En effet, le sentiment de contrôle
détermine en partie l’intention d’adopter ou non un comportement écologique. Il
faut que les salariés se sentent capables de suivre les recommandations pour
économiser l’énergie ; qu’ils aient les moyens de le faire et qu’ils
n’aient pas de doute sur leur efficacité. Confiance, autonomie, exercice de
leur libre arbitre et instructions claires sont les mots clés. A l’inverse, des
comportements « inadaptés » s’expliquent notamment par le fait d’ignorer comment
fonctionne un équipement, de manquer de marges de manœuvre pour régler la
température de son bureau, de douter de l’impact de ses gestes sur les
consommations énergétiques, de juger les recommandations trop complexes ou
encore d’ignorer quel geste est le moins énergivore. Globalement, les occupants
qui se sont investis dans le concours CUBE 2020 sont des personnes ayant, entre
autres, un sentiment de contrôle personnel élevé.
La corrélation
positive entre les comportements pro-environnementaux au travail et le
sentiment de contrôle prouve ainsi le rôle clé du sentiment de maîtrise
personnelle dans la sensibilisation et la mobilisation des occupants d’un
bâtiment à réaliser des gestes d’économies d’énergie.

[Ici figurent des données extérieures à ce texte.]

(* ===== verification/Boot.v ===== *)
(** Creating the scheduler ([nty_schedule_create]) and whole programs ([main_program]). *)

From S2P Require Export MachineSafe.

Section boot.
Context `{OSLaws} {T Qt : Type} `{TreeLaws T} `{QueueLaws Qt}.
Implicit Types m : mem T Qt.

(** No scheduler, no coroutine, no descriptor of interest. *)
Record pristine m : Prop := {
  fr_cos : m_cos m = ∅;
  fr_sleeping : m_sleeping m = tree_none;
  fr_waiting : m_waiting m = tree_none;
  fr_ready : m_ready m = queue_none;
  fr_defer : m_defer m = queue_none;
  fr_sched : m_sched m = None;
  fr_wake : wakeable (m_kernel m) ⊆ ∅;
}.

(** What the setup changes: the scheduler, [errno] and the system. *)
Definition same_data m m' : Prop :=
  m_cos m' = m_cos m ∧ m_sleeping m' = m_sleeping m ∧ m_waiting m' = m_waiting m ∧
  m_ready m' = m_ready m ∧ m_defer m' = m_defer m ∧
  wakeable (m_kernel m') ⊆ wakeable (m_kernel m).

Lemma same_data_refl m : same_data m m.
Proof. by split_and!. Qed.

Lemma same_data_trans m m' m'' : same_data m m' → same_data m' m'' → same_data m m''.
Proof. unfold same_data. intros; split_hyps. split_and!; (congruence || set_solver). Qed.

Lemma same_data_sys e k m : wakeable k ⊆ wakeable (m_kernel m) → same_data m (sys_result e k m).
Proof. intros. by destruct e. Qed.

(** A call other than [epoll_ctl]. *)
Lemma wp_harmless {A} (sc : sysE A) (Q : A → mem T Qt → Prop) m :
  match sc with sys_epoll_ctl _ _ _ _ => False | _ => True end →
  (∀ r e k, sys sc (m_kernel m) = (r, e, k) → same_data m (sys_result e k m) →
    m_sched (sys_result e k m) = m_sched m → Q r (sys_result e k m)) →
  wp (syscall sc) Q m.
Proof.
  intros Hsc HQ. apply wp_syscall. intros r e k Hk. apply (HQ _ _ _ Hk); [|by destruct e].
  apply same_data_sys. pose proof (other_wakeable _ _ _ _ _ Hk). by destruct sc.
Qed.

(** The event descriptor is created and registered; it wakes nobody. *)
Lemma register_trigger_spec s m :
  m_sched m = Some s → sched_eventfd s = 0%Z →
  wpe tolerated nty_epoller_ev_register_trigger
    (λ _ m', ∃ fd, m_sched m' = Some (set_eventfd fd s) ∧ same_data m m') m.
Proof.
  intros Hs Hfd. unfold nty_epoller_ev_register_trigger.
  eapply wpe_wp_bind, wp_get_sched; [exact Hs|]. rewrite Hfd. cbn [Z.eqb].
  apply wpe_bind, wpe_wp_bind. apply wp_harmless; [done|]. intros fd e k Hk Hd Hs1.
  set (m1 := sys_result e k m) in *.
  eapply wpe_wp_bind, wp_sched_update; [by rewrite Hs1|].
  destruct (fd =? -1)%Z eqn:E; [by right|]. apply Z.eqb_neq in E. apply wpe_of_wp, wp_ret.
  assert (fd ∈ quiet (m_kernel m1)) as Hq.
  { pose proof (eventfd_quiet _ _ _ _ _ _ Hk E). unfold m1. by destruct e. }
  clearbody m1. eapply wpe_wp_bind, wp_get_sched; [done|].
  apply wpe_wp_bind, wp_syscall. intros r e2 k2 Hk2. simpl in Hk2.
  pose proof (epoll_add_quiet _ _ _ _ _ _ _ Hk2 Hq) as Hw.
  set (m2 := with_sched _ m1) in *.
  assert (same_data m (sys_result e2 k2 m2)) as Hd2.
  { eapply same_data_trans; [exact Hd|]. by apply (same_data_sys e2 k2 m2). }
  assert (m_sched (sys_result e2 k2 m2) = Some (set_eventfd fd s)) as Hs2 by by destruct e2.
  destruct (r =? -1)%Z; [by right|]. apply wpe_of_wp, wp_ret. by exists fd.
Qed.

Lemma fresh_wf m1 m2 t1 t2 q1 q2 s m :
  pristine m → same_data m m1 → tree_rep t1 ∅ [] → tree_rep t2 ∅ [] → queue_rep q1 ∅ [] →
  queue_rep q2 ∅ [] →
  m2 = with_defer q2 (with_ready q1 (with_sched (Some s) (with_waiting t2 (with_sleeping t1 m1)))) →
  sched_curr_thread s = NULL → sched_default_timeout s = 3000000%Z →
  sched_num_new_events s = 0%Z → sched_eventlist s = [] →
  sane NULL (Ghost ∅ [] 0 []) ∅ [] [] [] s m2.
Proof.
  intros [] Hd Ht1 Ht2 Hq1 Hq2 -> E1 E2 E3 E4. destruct Hd as (Dc & _ & _ & _ & _ & Dw).
  constructor; simpl; try done.
  - constructor; simpl; try done; [|by constructor..].
    by rewrite Dc, fr_cos0, dom_empty_L.
  - set_solver.
  - by intros x ?%not_elem_of_nil.
  - by intros x ?%not_elem_of_nil.
Qed.

Lemma wp_zoom_same {S} (prj : mem T Qt → S) upd (o : ST S unit) (P : S → Prop) (Q : unit → mem T Qt → Prop) m :
  wp o (λ _, P) (prj m) → (∀ t, P t → Q tt (upd t m)) → wp (zoom prj upd o) Q m.
Proof. intros Ho HQ. eapply wp_zoom; [exact Ho|]. intros [] t. apply HQ. Qed.

(** [nty_schedule_create] builds an empty scheduler, or fails and leaves none. *)
Lemma schedule_create_spec stack_size m :
  pristine m →
  wpe tolerated (nty_schedule_create stack_size) (λ _ m', pristine m' ∨
    ∃ s, sane NULL (Ghost ∅ [] 0 []) ∅ [] [] [] s m') m.
Proof.
  intros Hf. unfold nty_schedule_create. cbv zeta.
  assert (∀ m', m_sched m' = None → same_data m m' → pristine m') as Hstay.
  { intros m' Hs (E1 & E2 & E3 & E4 & E5 & Hw). destruct Hf. constructor; try congruence. set_solver. }
  pose proof (fr_sched _ Hf) as Hs0.
  apply wpe_wp_bind, wp_gets, wpe_wp_bind, wp_harmless; [done|]. intros p e k _ Hd Hs1.
  destruct p as [p|]; [|apply wpe_of_wp, wp_ret; left; apply Hstay; congruence].
  set (m1 := sys_result e k m) in *. clearbody m1. apply wpe_wp_bind, wp_modify.
  apply wpe_wp_bind, wp_harmless; [done|]. intros fd e2 k2 _ Hd2 Hs2.
  assert (m_sched (sys_result e2 k2 (with_sched (Some schedule_zero) m1)) = Some schedule_zero)
    as Hs3 by done. clear Hs2.
  set (m2 := sys_result e2 k2 _) in *.
  assert (same_data m m2) as Hd3 by by eapply same_data_trans. clearbody m2.
  eapply wpe_wp_bind, wp_sched_update; [exact Hs3|].
  destruct (Z.eqb_spec fd (-1)) as [->|_].
  { apply wpe_of_wp, wp_bind. unfold nty_schedule_free. eapply wp_bind, wp_get_sched; [done|].
    apply wp_bind, wp_ret, wp_bind, wp_ret, wp_modify, wp_ret. left. by apply Hstay. }
  apply wpe_bind. eapply wpe_mono; [by eapply register_trigger_spec|].
  cbv beta. intros _ m3 (efd & Hs4 & Hd4).
  assert (same_data m m3) as Hd5 by by eapply same_data_trans. clear Hd4.
  apply wpe_wp_bind, wp_harmless; [done|]. intros pg e4 k4 _ Hd6 Hs5. rewrite Hs4 in Hs5.
  set (m4 := sys_result e4 k4 m3) in *.
  assert (same_data m m4) as Hd7 by by eapply same_data_trans. clear Hd6. clearbody m4.
  apply wpe_wp_bind, wp_harmless; [done|]. intros ret e5 k5 _ Hd8 Hs6. rewrite Hs5 in Hs6.
  set (m5 := sys_result e5 k5 m4) in *.
  assert (same_data m m5) as Hd9 by by eapply same_data_trans. clear Hd8. clearbody m5.
  destruct (ret =? 0)%Z; [|by right]. apply wpe_wp_bind, wp_ret, wpe_of_wp.
  pose proof Hd9 as (_ & Et1 & Et2 & Eq1 & Eq2 & _). destruct Hf.
  apply wp_bind. eapply (wp_zoom_same _ _ _ (λ t, tree_rep t ∅ [])).
  { rewrite Et1, fr_sleeping0. apply tree_none_spec. }
  intros t1 Ht1. apply wp_bind. eapply (wp_zoom_same _ _ _ (λ t, tree_rep t ∅ [])).
  { simpl. rewrite Et2, fr_waiting0. apply tree_none_spec. }
  intros t2 Ht2. apply wp_bind, wp_bind, wp_harmless; [done|]. intros tv e6 k6 _ Hd10 Hs7.
  apply wp_ret.
  set (m6 := with_waiting t2 _) in *.
  set (birth := u64 _).
  eapply wp_bind, wp_sched_update; [by rewrite Hs7|].
  set (sc := NtySchedule _ _ _ _ _ _ _ _ _ _ _ _ _).
  set (m7 := sys_result e6 k6 m6) in *.
  assert (m_ready m7 = queue_none ∧ m_defer m7 = queue_none) as [Eq3 Eq4].
  { destruct Hd10 as (_ & _ & _ & E1 & E2 & _). rewrite E1, E2. simpl. by rewrite Eq1, Eq2. }
  apply wp_bind. eapply (wp_zoom_same _ _ _ (λ t, queue_rep t ∅ [])).
  { change (wp queue_init (λ _ t, queue_rep t ∅ []) (m_ready m7)). rewrite Eq3. apply queue_none_spec. }
  intros q1 Hq1. apply wp_bind. eapply (wp_zoom_same _ _ _ (λ t, queue_rep t ∅ [])).
  { change (wp queue_init (λ _ t, queue_rep t ∅ []) (m_defer m7)). rewrite Eq4. apply queue_none_spec. }
  intros q2 Hq2. apply wp_ret. right. exists sc.
  eapply (fresh_wf (sys_result e6 k6 m5) _ t1 t2 q1 q2 sc m);
    [by constructor| |done|done|done|done| |done..].
  - eapply same_data_trans; [exact Hd9|]. apply same_data_sys.
    destruct Hd10 as (_ & _ & _ & _ & _ & Hw). by destruct e6.
  - unfold m7, m6. by destruct e6.
Qed.

(** ** Whole programs *)

Variable code : Z → Z → itree apiE unit.
Hypothesis code_quiet : ∀ func arg, quiet_prog (code func arg).

Definition booted (s : machine T Qt) : Prop := at_rest s ∨ pristine (mc_mem s).

Lemma create_at_rest func arg s :
  at_rest s → wp (nty_coroutine_create func arg) (λ _ m', at_rest (Machine m' (mc_ctx s))) (mc_mem s).
Proof.
  intros (ctx & lr & num & evs & (D & lw & sc & Hs) & Hc).
  eapply wp_mono; [by eapply sane_create|].
  cbv beta. intros _ m' (D' & lr' & new' & sc' & Hs' & _).
  exists ctx, lr', num, evs. split; [|done]. exists D', lw, sc'.
  destruct Hs'. constructor; try done. simpl in *. by rewrite app_nil_r.
Qed.

Lemma create_booted func arg s :
  booted s →
  wpe tolerated (in_mem (nty_coroutine_create func arg)) (λ _ s', booted s') s.
Proof.
  intros [HR|Hf]; apply wpe_in_mem.
  - apply wpe_of_wp. eapply wp_mono; [by apply create_at_rest|]. intros. by left.
  - unfold nty_coroutine_create. apply wpe_wp_bind, wp_gets.
    rewrite (fr_sched _ Hf), bool_decide_false by (by intros []). simpl.
    apply wpe_bind, wpe_bind. eapply wpe_mono; [by apply schedule_create_spec|].
    cbv beta. intros _ m' [Hf'|[sc Hs]]; apply wpe_of_wp, wp_ret, wpe_of_wp.
    + apply wp_bind, wp_gets. rewrite (fr_sched _ Hf'), bool_decide_false by (by intros []).
      apply wp_ret. by right.
    + assert (at_rest (Machine m' (mc_ctx s))) as HR.
      { exists ∅, [], 0%Z, []. split; [by exists ∅, [], sc|]. intros x v. by rewrite lookup_empty. }
      apply (create_at_rest func arg) in HR. cbn [mc_mem mc_ctx] in HR.
      unfold nty_coroutine_create in HR. pose proof (sn_sched _ _ _ _ _ _ _ _ Hs) as Hsc.
      apply wp_unbind in HR. unfold wp at 1, sched_is_null, gets in HR.
      rewrite Hsc, bool_decide_true in HR by eauto.
      eapply wp_mono; [exact HR|]. intros. by left.
Qed.

(** From a system without descriptors of interest, the program ends with the scheduler
    released and no coroutine allocated; or it runs out of fuel, or an assertion fails. *)
Lemma main_program_safe fuel cos (k : kernel) :
  wakeable k ⊆ ∅ →
  wpe tolerated (main_program (T := T) (Qt := Qt) code fuel cos) (λ _ s', all_over s') (machine_init k).
Proof.
  intros Hk. unfold main_program. apply wpe_bind.
  assert (∀ s, booted s → wpe tolerated
    (for_each cos (λ '(func, arg), in_mem (nty_coroutine_create func arg);; mret tt))
    (λ _ s', booted s') s) as Hcreate.
  { induction cos as [|[func arg] cos IH]; intros s Hs; simpl; [done|].
    apply wpe_bind, wpe_bind. eapply wpe_mono; [by apply create_booted|].
    cbv beta. intros _ s' Hs'. apply wpe_of_wp, wp_ret. by apply IH. }
  eapply wpe_mono; [apply Hcreate; right; by constructor|].
  cbv beta. intros _ s' Hs'. apply schedule_run_spec; [done|].
  destruct Hs' as [HR|Hf]; [by left|right]. by destruct Hf.
Qed.
End boot.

En bref, pour augmenter le sentiment
de contrôle personnel des occupants, il
est primordial de leur donner la possibilité de faire des choix et de prendre
des décisions. Par exemple, les candidats interrogés ont témoigné qu’avoir
la possibilité d’ajuster le système de chauffage à leurs besoins particuliers,
grâce à des thermostats ou des commandes individuelles, augmentait leur
implication individuelle en même temps que leur sentiment de contrôle.
« L’occupant va tout casser », ce cliché !
A l’origine, les professionnels se montrent réticents à donner plus de
marge de manœuvre aux occupants, tant au niveau de l’exploitation que de
l’utilisation : les occupants ne parviendraient pas à se mettre d’accord
et feraient un usage erratique et donc énergivore de régulateurs. « Chacun allait régler la climatisation toutes
les heures : personne n’est content », confiait un candidat. A l’occasion de CUBE, plusieurs
correspondants ont pourtant choisi d’individualiser le réglage de la
température en modifiant l’installation. De l’avis général, la décentralisation produit des effets bénéfiques au
moins diminuant les plaintes des occupants. Et en effet, la réalité semble loin
des stéréotypes des professionnels : en pratique, la décentralisation
accroît l’autonomie des occupants sur la régulation et devient une occasion de
communiquer avec les occupants sur le fonctionnement du matériel, par exemple
en donnant les principales consignes d’utilisation d’un thermostatique. « Quand je suis allé pour
l’installation, au départ ils m’ont dit : « on ne sait pas ce que ça
veut dire 1, 2, 3, 4, 5 ? ». Je leur ai expliqué que 3 c’est confort,
et que 2 c’était 19°C / 20°C » témoigne un des exploitants interrogés.
Delphine
Labbouz-Henry
Chercheur
associée au LAPPS, Université Paris-Ouest Nanterre-La Défense
Pour en savoir plus :
La synthèse de l’enquête sociologique Sociocube
Atelier Performance Energétique en milieu professionnel, « Le rôle clé des occupants d’un bâtiment de travail économe en énergie », Journées internationales de sociologie de l’énergie 2015 (piste audio)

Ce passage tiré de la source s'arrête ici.